#### WHAT IS REQUIRED
After locating the line with "assert (0 <= b" in the data that follows, return it and every later line exactly, up to and including the line with "rewritten rw' (b :: i1 :: i2 :: rest) (b".

Stored data
Lemma plain_finish_locals frame null s :
  plain_frame frame -> acc (finish_locals pre first frame null) (fun r _ => plain_result r) s.
Proof.
  intros Hf. unfold finish_locals. acc_step; [|by apply acc_ret]. acc_step. unfold copy_locals. cbv zeta.
  acc_step. apply acc_extent. intros _. acc_step. apply acc_extent. intros _. acc_step. apply acc_ret.
  destruct Hf. split; try done. simpl. by apply copy_prefix_plain.
Qed.

Lemma plain_fresh n : Forall plain_type (fresh_locals n).
Proof. by apply Forall_replicate. Qed.

Lemma plain_same_locals : Forall plain_type (fst (same_locals pre pre_null first)).
Proof. unfold same_locals. destruct first; [|done]. destruct (0 <? _); [apply plain_fresh|constructor]. Qed.

Lemma plain_one_item offset s :
  acc (next_one_item data cp code_data code_length pre pre_null first max_locals max_stack offset)
    (fun r _ => plain_result r) s.
Proof.
  unfold next_one_item. pose proof plain_same_locals as Hl. destruct (same_locals pre pre_null first) as [locals null].
  acc_step. eapply acc_mono; [apply plain_parse_type|]. intros r s1 Hr. cbv zeta.
  destruct (is_category2 (fst r)); acc_step; (eapply acc_mono; [apply acc_any_state; auto with sticky|]); intros ? ? _;
    apply plain_finish_locals, plain_table_frame; try done; repeat constructor; try done. apply plain_second.
Qed.

Lemma plain_next_chop frame_type delta s :
  acc (next_chop pre pre_null first max_locals max_stack frame_type delta) (fun r _ => plain_result r) s.
Proof.
  unfold next_chop. cbv zeta.
  assert (forall n, Forall plain_type (fst (if first then if 0 <? n then (fresh_locals n, false) else ([], true)
    else (f_locals pre, pre_null)))) as Hl.
  { intros n. destruct first; [|done]. destruct (0 <? n); [apply plain_fresh|constructor]. }
  assert (forall n fl s, acc (let '(locals, null) := if first then if 0 <? n then (fresh_locals n, false) else ([], true)
      else (f_locals pre, pre_null) in
    finish_locals pre first (table_frame (extended_offset pre first delta) fl n 0 max_locals max_stack locals []) null)
    (fun r _ => plain_result r) s) as Hbuild.
  { intros n fl s'. specialize (Hl n). destruct (if first then _ else _) as [locals null].
    apply plain_finish_locals, plain_table_frame; [done|constructor]. }
  acc_step; [|apply Hbuild]. acc_step. eapply acc_mono; [apply acc_any_state; auto with sticky|]. intros n s1 _.
  acc_step. eapply acc_mono; [apply acc_any_state; auto with sticky|]. intros _ s2 _. acc_step.
  apply acc_extent. intros _. apply Hbuild.
Qed.

Lemma plain_next_append frame_type delta s :
  acc (next_append data cp code_data code_length pre first max_locals max_stack frame_type delta)
    (fun r _ => plain_result r) s.
Proof.
  unfold next_append. cbv zeta. acc_step. apply acc_extent. intros _. acc_step. eapply acc_mono.
  { apply plain_parse_types. apply Forall_app. split; [by apply Forall_take|apply plain_fresh]. }
  intros [[locals real] fl] s1 Hl. acc_step. eapply acc_mono; [apply acc_any_state; auto with sticky|]. intros _ s2 _.
  apply acc_ret. apply plain_table_frame; [done|constructor].
Qed.

Lemma plain_next_full delta s :
  acc (next_full data cp code_data code_length pre first max_locals max_stack delta) (fun r _ => plain_result r) s.
Proof.
  unfold next_full. acc_step. eapply acc_mono; [apply acc_any_state; auto with sticky|]. intros n s1 _.
  acc_step. eapply acc_mono; [apply plain_parse_types, plain_fresh|]. intros [[locals real] fl] s2 Hl.
  acc_step. eapply acc_mono; [apply acc_any_state; auto with sticky|]. intros _ s3 _.
  acc_step. eapply acc_mono; [apply acc_any_state; auto with sticky|]. intros k s4 _.
  acc_step. eapply acc_mono; [apply plain_parse_types, plain_fresh|]. intros [[stack sreal] fl'] s5 Hs.
  acc_step. eapply acc_mono; [apply acc_any_state; auto with sticky|]. intros _ s6 _.
  apply acc_ret. by apply plain_table_frame.
Qed.

Lemma plain_next s :
  acc (StackMapTable.next data cp code_data code_length pre pre_null first max_locals max_stack) (fun r _ => plain_result r) s.
Proof.
  unfold StackMapTable.next, next_same_locals_1, next_same_locals_1_extended. acc_step.
  eapply acc_mono; [apply acc_any_state; auto with sticky|]. intros ft s1 _. acc_step; [|acc_step].
  - unfold next_same. cbv zeta. pose proof plain_same_locals as Hl. destruct (same_locals pre pre_null first).
    apply plain_finish_locals, plain_table_frame; [done|constructor].
  - apply plain_one_item.
  - acc_step. eapply acc_mono; [apply acc_any_state; auto with sticky|]. intros d s2 _. acc_step.
    eapply acc_mono; [apply acc_any_state; solve_sticky|]. intros _ s3 _.
    acc_step; [apply plain_one_item|]. acc_step; [apply plain_next_chop|]. acc_step; [apply plain_next_append|].
    acc_step; [apply plain_next_full|]. acc_step. eapply acc_mono; [apply acc_any_state; auto with sticky|].
    intros. by apply acc_ret.
Qed.
End next.

Lemma plain_read_frames n pre null first max_locals max_stack s :
  Forall plain_type (f_locals pre) ->
  acc (read_frames data cp code_data code_length n pre null first max_locals max_stack)
    (fun frames _ => Forall plain_frame frames) s.
Proof.
  revert pre null first s. induction n as [|n IH]; intros pre null first s Hp; cbn [read_frames].
  - acc_step. eapply acc_mono; [apply acc_any_state; auto with sticky|]. intros. by apply acc_ret.
  - acc_step. eapply acc_mono; [by apply plain_next|]. intros r s1 Hr.
    destruct r as [[frame null']|]; [|repeat acc_step]. cbv zeta.
    acc_step; [repeat acc_step|]. acc_step. apply acc_array_get. intros x Hx.
    acc_step; [repeat acc_step|]. acc_step. eapply acc_mono; [apply IH, Hr|].
    intros frames s2 Hf. apply acc_ret. by constructor.
Qed.

Lemma plain_read_table init_frame max_locals max_stack s :
  Forall plain_type (f_locals init_frame) ->
  acc (read_table data cp code_data code_length init_frame max_locals max_stack)
    (fun t _ => Forall plain_frame (smt_frames t)) s.
Proof.
  intros Hp. unfold read_table. acc_step. eapply acc_mono; [apply acc_any_state; auto with sticky|]. intros n s1 _.
  acc_step. eapply acc_mono; [by apply plain_read_frames|]. intros frames s2 Hf. by apply acc_ret.
Qed.
End reader.
(* ===== verification/TypedSoundness.v ===== *)
(** Soundness of the verifier for types: when [verify_method] accepts a
    method, no execution of the typed machine goes wrong. *)

From S2P Require Import Prelude Traps Symbols Bytecodes BytecodeStream ConstantPool.
From S2P Require Import VerificationType StackMapFrame StackMapTable Signature Method ClassVerifier.
From S2P Require Import VerifyMethod Assignability FrameSpecs DepthMachine InstructionSpecs Scan.
From S2P Require Import Scan Soundness Sample.
From S2P Require Import TypedMachine TypedRuns TypedInstructions TypedMembers.
#[local] Open Scope Z_scope.

Lemma acc_conj {E S A} (p : M E S A) (Q Q' : A -> S -> Prop) s :
  acc p Q s -> acc p Q' s -> acc p (fun a s' => Q a s' /\ Q' a s') s.
Proof.
  intros H H' th. specialize (H th). specialize (H' th). destruct (p s th) as [[a s'] th'].
  intros Hok. destruct (H Hok), (H' Hok). auto.
Qed.

Section verified.
Context `{SD : StaticData} `{CE : ClassEnv} `{HL : !HierarchyLaws}.
Variable vc : VerifierClass.
Variable m : Method.
Variable t : StackMapTable.
Variable return_type : VerificationType.
Abbreviation ml := (m_max_locals m).
Abbreviation ms := (m_verifier_max_stack m).
Abbreviation tidy := (tidy ml ms).
Hypothesis returns : method_returns m = Some return_type.

#[local] Hint Resolve sticky_verify_one : sticky.

(** ** Instructions *)

Lemma typed_verify_instruction l st f :
  tidy f ->
  acc (verify_instruction vc m t l return_type st (st_bci st) (st_raw_code st))
    (fun _ f' => typed_insn vc m st ml ms f f') f.
Proof.
  intros Hf. unfold verify_instruction.
  apply typed_verify_constants, typed_verify_loads, typed_verify_array_loads, typed_verify_stores,
    typed_verify_array_stores, typed_verify_stack_operations, typed_verify_arithmetic, typed_verify_conversions,
    typed_verify_branches, typed_verify_returns, typed_verify_members, typed_verify_objects, acc_fail; done.
Qed.

(** The operand stack does not overflow either. *)
Lemma typed_execute st f f' d :
  typed_insn vc m st ml ms f f' -> sim f d -> run_ok (execute vc m st) d (fun _ d' => sim f' d').
Proof.
  intros [Hf' Hrun] Hd. apply run_sequence. eapply run_mono; [by apply Hrun|]. intros ? d' Hd'.
  pose proof (td_size _ _ _ Hf'). pose proof (td_stack _ _ _ Hf').
  assert (zlength (snd d') = f_stack_size f') as Hs.
  { rewrite (zlength_conforms _ _ (proj2 Hd')). apply stack_of_length. lia. }
  apply (run_exact _ _ tt d'); [|done]. intros r. unfold stack_limit. rewrite Hs.
  destruct (Z.leb_spec (f_stack_size f') ms); [done|lia].
Qed.

(** ** Entering an instruction *)

Hypothesis t_bounded : frames_bounded t.
Hypothesis t_stack : forall i frame, zlookup (smt_frames t) i = Some frame -> 0 <= f_stack_size frame <= ms.
Hypothesis t_plain : Forall plain_frame (smt_frames t).
Hypothesis ms_u2 : ms < 65536.

(** The table has a frame at [offset] that describes all slots with [P]. *)
Definition described (offset : Z) (P : Slots -> Prop) : Prop :=
  exists i frame, zlookup (smt_frames t) i = Some frame /\ f_offset frame = offset /\
    forall d, P d -> sim_table ml frame d.

Lemma tidy_fits frame f d : tidy f -> plain_frame frame -> frame_fits frame f -> sim f d -> sim_table ml frame d.
Proof.
  intros Hf. pose proof (td_locals _ _ _ Hf). pose proof (td_size _ _ _ Hf). pose proof (td_stack _ _ _ Hf).
  apply fits_sim; [done|lia].
Qed.

Lemma frame_for_described offset f :
  zlength (f_locals f) = ml -> 0 <= f_stack_size f <= zlength (f_stack f) -> frame_for t offset f ->
  described offset (sim f).
Proof.
  intros Hl Hs (i & frame & Hi & Ho & Hfit). exists i, frame. split; [done|]. split; [done|]. intros d Hd.
  eapply fits_sim; eauto. by eapply Forall_zlookup.
Qed.

Lemma typed_match_stackmap_at target i b f :
  tidy f ->
  acc (match_stackmap_at (current_type vc) t target i b true)
    (fun r f' => exists frame, zlookup (smt_frames t) i = Some frame /\ (b = true -> fst r = true -> frame_fits frame f) /\
       tidy f' /\ forall d, sim_table ml frame d -> sim f' d) f.
Proof.
  intros Hf. unfold match_stackmap_at. acc_step. acc_step. acc_step; [repeat acc_step|].
  destruct (zlookup (smt_frames t) i) as [frame|] eqn:Hl; [|repeat acc_step].
  acc_step. apply acc_mono with (Q := fun r f' => f' = f /\ (b = true -> fst r = true -> frame_fits frame f)).
  - destruct b; [|by apply acc_ret]. eapply acc_mono; [apply acc_is_assignable_to|]. naive_solver.
  - intros [r ctx] f' [-> Hr]. simpl in *. cbv zeta. acc_step.
    eapply acc_mono; [apply (typed_use_frame ml ms)|]; [done|by eapply Forall_zlookup|by eapply t_stack|done|].
    intros ? f' [Hf' Hd]. apply acc_ret. eauto 6.
Qed.

Definition typed_entry (bci idx : Z) (no_control_flow : bool) (f : StackMapFrame) (idx' : Z) (f' : StackMapFrame) : Prop :=
  (idx' = idx /\ no_control_flow = false /\ (forall d, sim f d -> sim f' d) /\
   forall frame, zlookup (smt_frames t) idx = Some frame -> bci < f_offset frame) \/
  (exists frame, zlookup (smt_frames t) idx = Some frame /\ f_offset frame = bci /\ idx' = idx + 1 /\
     (forall d, sim_table ml frame d -> sim f' d) /\
     (no_control_flow = false -> forall d, sim f d -> sim_table ml frame d)).

Lemma typed_verify_stackmap_table idx bci ncf f :
  tidy f -> 0 <= idx ->
  acc (verify_stackmap_table vc idx bci t ncf) (fun idx' f' => tidy f' /\ typed_entry bci idx ncf f idx' f') f.
Proof.
  destruct t_bounded as [Hn Hb]. intros Hf Hi. unfold verify_stackmap_table. acc_step'.
  - acc_step'. rename a into frame. cbv zeta. destruct (Hb _ _ H) as [Ho Hs].
    pose proof (zlookup_Some _ _ _ H) as Hlt.
    rewrite (u2_small (f_offset frame)) by lia. acc_step'; [acc_walk|].
    acc_step'.
    + acc_step'. eapply acc_mono; [by apply typed_match_stackmap_at|]. intros [r ctx] f' (frame' & Hl & Hm & Hf' & Hd). simpl in Hm.
      assert (frame' = frame) as -> by congruence. acc_step'; [acc_walk|]. apply acc_ret.
      rewrite u2_small by lia. split; [done|]. right. exists frame.
      split; [done|]. split; [lia|]. split; [lia|]. split; [done|]. intros -> d Hfd.
      apply (tidy_fits frame f); [done|by eapply Forall_zlookup| |done]. apply Hm; [done|by destruct r].
    + acc_step'; [acc_walk|]. apply acc_ret. split; [done|]. left.
      split; [done|]. split; [destruct ncf; [lia|done]|]. split; [auto|]. intros fr Hfr.
      replace fr with frame by congruence. lia.
  - acc_step'; [acc_walk|]. apply acc_ret. split; [done|]. left.
    split; [done|]. split; [by destruct ncf|]. split; [auto|].
    intros fr Hfr%zlookup_Some. unfold get_frame_count in *. lia.
Qed.

(** ** Handlers *)

(** The slots with which a handler is entered. *)
Definition thrown (f : StackMapFrame) (e : ExceptionTableElement) (d : Slots) : Prop :=
  exists d' ty v, sim f d' /\ caught vc e = Some ty /\ instance ty v /\ d = (fst d', [v]).

Lemma caught_catches e ty ty' : caught vc e = Some ty -> catches vc e ty' -> ty = ty' /\ plain_type ty.
Proof.
  unfold caught, catches. destruct (catch_type_index e =? 0); [by intros [= <-] ->|].
  intros Hc (n & Hn & ->). unfold cp in *. rewrite Hn in Hc. injection Hc as <-. done.
Qed.

Lemma handler_described f e : tidy f -> handler_checked vc t f e -> described (handler_pc e) (thrown f e).
Proof.
  intros Hf (g & [Hl Hs (ty & Hty & Hst)] & Hfor).
  assert (described (handler_pc e) (sim g)) as (i & frame & Hi & Ho & Hd).
  { apply frame_for_described; [rewrite Hl; apply Hf| |done]. rewrite Hs, Hst. unfold zlength. simpl. lia. }
  exists i, frame. split; [done|]. split; [done|]. intros d (d' & ty' & v & [Hdl _] & Hc & Hv & ->). apply Hd.
  destruct (caught_catches _ _ _ Hc Hty) as [-> Hp]. split; simpl; [by rewrite Hl|].
  unfold stack_of. rewrite Hs, Hst. simpl. by repeat constructor.
Qed.

(** ** Visits *)

(** What is known of the instruction at [bci], entered with the frame [f] and
    left with [f']. *)
Record typed_visit (bci : Z) (c : Code) (st : RawBytecodeStream) (f f' : StackMapFrame) : Prop := {
    tv_runs : forall d, sim f d -> run_ok (execute vc m st) d (fun _ d' => sim f' d');
    tv_jumps : forall target, jumps_to m st target -> described target (sim f');
    tv_handlers : forall e, In e (m_exception_table m) -> start_pc e <= bci < end_pc e ->
                            described (handler_pc e) (thrown f' e)
  }.

(** The visits of the loop from [bci] on: instructions, and frames on entry. *)
Inductive typed_checked : Z -> Z -> bool -> StackMapFrame -> list (Z * StackMapFrame) -> Prop :=
  | typed_checked_end bci idx f : code_size m <= bci -> typed_checked bci idx true f []
  | typed_checked_insn bci idx ncf f idx' f1 f2 c st tr :
      fetch m bci = Some (c, st) -> c <> _illegal ->
      typed_entry bci idx ncf f idx' f1 -> typed_visit bci c st f1 f2 ->
      typed_checked (st_next_bci st) idx' (negb (falls_through c)) f2 tr ->
      typed_checked bci idx ncf f ((bci, f1) :: tr).

Section loop.
Variables ex_min ex_max : Z.
Hypothesis code_ok : bytes_ok (m_code m).
Hypothesis code_u2 : code_size m < 65536.
Hypothesis t_code : smt_code_length t = code_size m.
Hypothesis ex_bounds : forall e, In e (m_exception_table m) -> ex_min <= start_pc e /\ end_pc e <= ex_max.
Abbreviation one := (verify_one vc m t (code_size m) return_type ex_min ex_max).
Abbreviation loop := (verify_loop vc m (fun _ => false) t (code_size m) return_type ex_min ex_max).
Lemma rewritten_extends rw rw' insn new : extends rw rw' -> rewritten rw insn new -> rewritten rw' insn new.
Proof.
  intros He. destruct 1 as [insn Hu|b c rest Hb Hc|b i1 i2 rest c Hb Hc Hl|b i1 i2 main c Hb Hm Hc Hl1 Hl2 Hl3
    |b i t c Hb Ht Hh Hc Hl|b i1 i2 t c Hb Ht Hh Hc Hl].
  - by apply rewritten_same.
  - by apply rewritten_switch.
  - rewrite <- (becomes_invokehandle_extends rw rw') by done. apply rewritten_member; eauto using extends_lookup.
  - apply (rewritten_dynamic rw' b i1 i2 main c); eauto using extends_lookup.
  - eapply rewritten_ldc; eauto using extends_lookup.
  - eapply rewritten_ldc_w; eauto using extends_lookup.
Qed.

Lemma restored_extends rw rw' insn : extends rw rw' -> restored rw' insn = restored rw insn.
Proof.
  intros He. destruct insn as [|b [|i1 [|i2 rest]]]; try done. cbn.
  by rewrite (becomes_invokehandle_extends rw rw').
Qed.

Lemma zlength_native_u4 x : zlength (native_u4 x) = 4.
Proof. done. Qed.

Lemma rewritten_length rw insn new : rewritten rw insn new -> zlength new = zlength insn.
Proof. by destruct 1; rewrite ?zlength_cons, ?zlength_native_u4. Qed.

(** *** References to members *)

Lemma member_forward rw b i1 i2 rest t :
  maps_ok cp poly rw -> bytes_ok (b :: i1 :: i2 :: rest) ->
  tag_at cp (i1 * 256 + i2) = Some t -> needs_cp_cache t = true ->
  (calls_method (cast b) = true -> invoker (i1 * 256 + i2) <> None) -> is_member_code (cast b) = true ->
  exists rw' new,
    rewrite_member_reference cp poly rw (b :: i1 :: i2 :: rest) 0 (0 + 1) false = Some (rw', new) /\
    rewritten rw' (b :: i1 :: i2 :: rest) new /\ maps_ok cp poly rw' /\ extends rw rw' /\
    zlength (rw_cp_cache_map rw') <= zlength (rw_cp_cache_map rw) + 1.
Proof.
  intros Hm Hb Ht Hn Hinv Hcode. set (i := i1 * 256 + i2) in *.
  destruct (mo_main _ _ _ Hm i t Ht Hn) as (c & Hc & Hr & Hl).
  pose proof (tag_at_range _ _ _ Ht). pose proof (mo_size _ _ _ Hm).
  assert (0 <= b < 256) as Hb0 by (by inversion Hb).
  unfold rewrite_member_reference. cbn [negb]. change (0 + (0 + 1)) with 1. rewrite get_Java_operand. cbn [mbind option_bind].
  fold i. unfold cp_entry_to_cp_cache. rewrite Hc. cbn [mbind option_bind]. rewrite put_native_operand. cbn [mbind option_bind].
  rewrite (u2_small c) by lia.
  assert (forall rw', extends rw rw' -> becomes_invokehandle rw b i = false ->
    rewritten rw' (b :: i1 :: i2 :: rest) (b :: low_byte c :: high_byte c :: rest)) as Hplain.
  { intros rw' He Hf. pose proof (rewritten_member rw' b i1 i2 rest c Hcode ltac:(lia)) as Hrw.
    fold i in Hrw. rewrite (becomes_invokehandle_extends rw rw' b i He), Hf in Hrw. apply Hrw. by eapply extends_lookup. }
  destruct (Z.eqb_spec (zlength (rw_method_handle_invokers rw)) 0) as [Hz|Hz]; cbn [negb].
  { eexists _, _. split; [done|]. split; [apply Hplain; [done|]|].
    - unfold becomes_invokehandle. by rewrite Hz.
    - split; [done|]. split; [done|lia]. }
  unfold maybe_rewrite_invokehandle. change (1 - 1) with 0. rewrite zlookup_cons_0. cbn [mbind option_bind negb].
  rewrite calls_method_byte by done. destruct (calls_method (cast b)) eqn:Hcalls.
  2:{ eexists _, _. split; [done|]. split; [apply Hplain; [done|]|].
      - unfold becomes_invokehandle. by rewrite Hcalls, andb_false_r.
      - split; [done|]. split; [done|lia]. }
  destruct (mo_invokers _ _ _ Hm) as [|Hlen]; [done|]. rewrite Hlen.
  destruct (Z.leb_spec (cp_length cp) i); [lia|].
  destruct (invoker i) as [v|] eqn:Hv; [|by destruct (Hinv eq_refl)].
  destruct (invoker_status_spec _ _ rw i t v Hm Hz Ht Hn Hv) as (rw' & Hst & Hm' & He & Hle).
  rewrite Hst. cbn [mbind option_bind]. destruct v; cbn [Z.ltb Z.compare].
  - rewrite put_code_operand. cbn [mbind option_bind]. eexists _, _. split; [done|]. split; [|done].
    pose proof (rewritten_member rw' b i1 i2 rest c Hcode ltac:(lia)) as Hrw. fold i in Hrw.
    rewrite (becomes_invokehandle_extends rw rw' b i He) in Hrw. unfold becomes_invokehandle in Hrw.
    rewrite (proj2 (Z.eqb_neq _ _) Hz), Hcalls, Hv in Hrw. apply Hrw. by eapply extends_lookup.
  - eexists _, _. split; [done|]. split; [|done]. apply Hplain; [done|]. unfold becomes_invokehandle.
    by rewrite Hv, andb_false_r.
Qed.

Lemma u2_pair a b : 0 <= a < 256 -> 0 <= b < 256 -> u2 (a * 256 + b) = a * 256 + b.
Proof. intros Ha Hb. apply u2_small. lia. Qed.

Lemma member_backward rw b b' i1 i2 rest c :
  maps_ok cp poly rw -> bytes_ok (b :: i1 :: i2 :: rest) -> 0 <= c < 65536 ->
  zlookup (rw_cp_cache_map rw) c = Some (i1 * 256 + i2) -> is_member_code (cast b) = true ->
  b' = (if becomes_invokehandle rw b (i1 * 256 + i2) then code_value _invokehandle else b) ->
  rewrite_member_reference cp poly rw (b' :: low_byte c :: high_byte c :: rest) 0 (0 + 1) true =
    Some (rw, restored rw (b :: i1 :: i2 :: rest)).
Proof.
  intros Hm Hb Hc Hl Hcode Hb'. inversion Hb as [|? ? Hb0 Hb1]; subst x l. inversion Hb1 as [|? ? Hi1 Hb2]; subst x l.
  inversion Hb2 as [|? ? Hi2 _]; subst x l.
  unfold rewrite_member_reference. cbn [negb]. change (0 + (0 + 1)) with 1. rewrite get_native_operand. cbn [mbind option_bind].
  rewrite bytes_pair by done. rewrite (pool_index_main rw c (i1 * 256 + i2)) by (done || lia). cbn [mbind option_bind].
  rewrite put_Java_operand. cbn [mbind option_bind]. rewrite u2_pair, high_byte_pair, low_byte_pair by done.
  unfold restored. rewrite Hcode. cbn [andb].
  assert (code_value (cast b) = b) as Hv by (by apply code_value_cast).
  assert (b <> code_value _invokehandle) as Hne.
  { intros ->. done. }
  destruct (Z.eqb_spec (zlength (rw_method_handle_invokers rw)) 0) as [Hz|Hz]; cbn [negb].
  { subst b'. unfold becomes_invokehandle. by rewrite Hz. }
  unfold maybe_rewrite_invokehandle. rewrite zlookup_cons_0. cbn [mbind option_bind negb].
  destruct (becomes_invokehandle rw b (i1 * 256 + i2)).
  - subst b'. rewrite Z.eqb_refl, put_code_operand. done.
  - subst b'. by rewrite (proj2 (Z.eqb_neq _ _) Hne).
Qed.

#### ANSWER BOX
  assert (0 <= b < 256) as Hb0 by (by inversion Hb).
  unfold rewrite_member_reference. cbn [negb]. change (0 + (0 + 1)) with 1. rewrite get_Java_operand. cbn [mbind option_bind].
  fold i. unfold cp_entry_to_cp_cache. rewrite Hc. cbn [mbind option_bind]. rewrite put_native_operand. cbn [mbind option_bind].
  rewrite (u2_small c) by lia.
  assert (forall rw', extends rw rw' -> becomes_invokehandle rw b i = false ->
    rewritten rw' (b :: i1 :: i2 :: rest) (b :: low_byte c :: high_byte c :: rest)) as Hplain.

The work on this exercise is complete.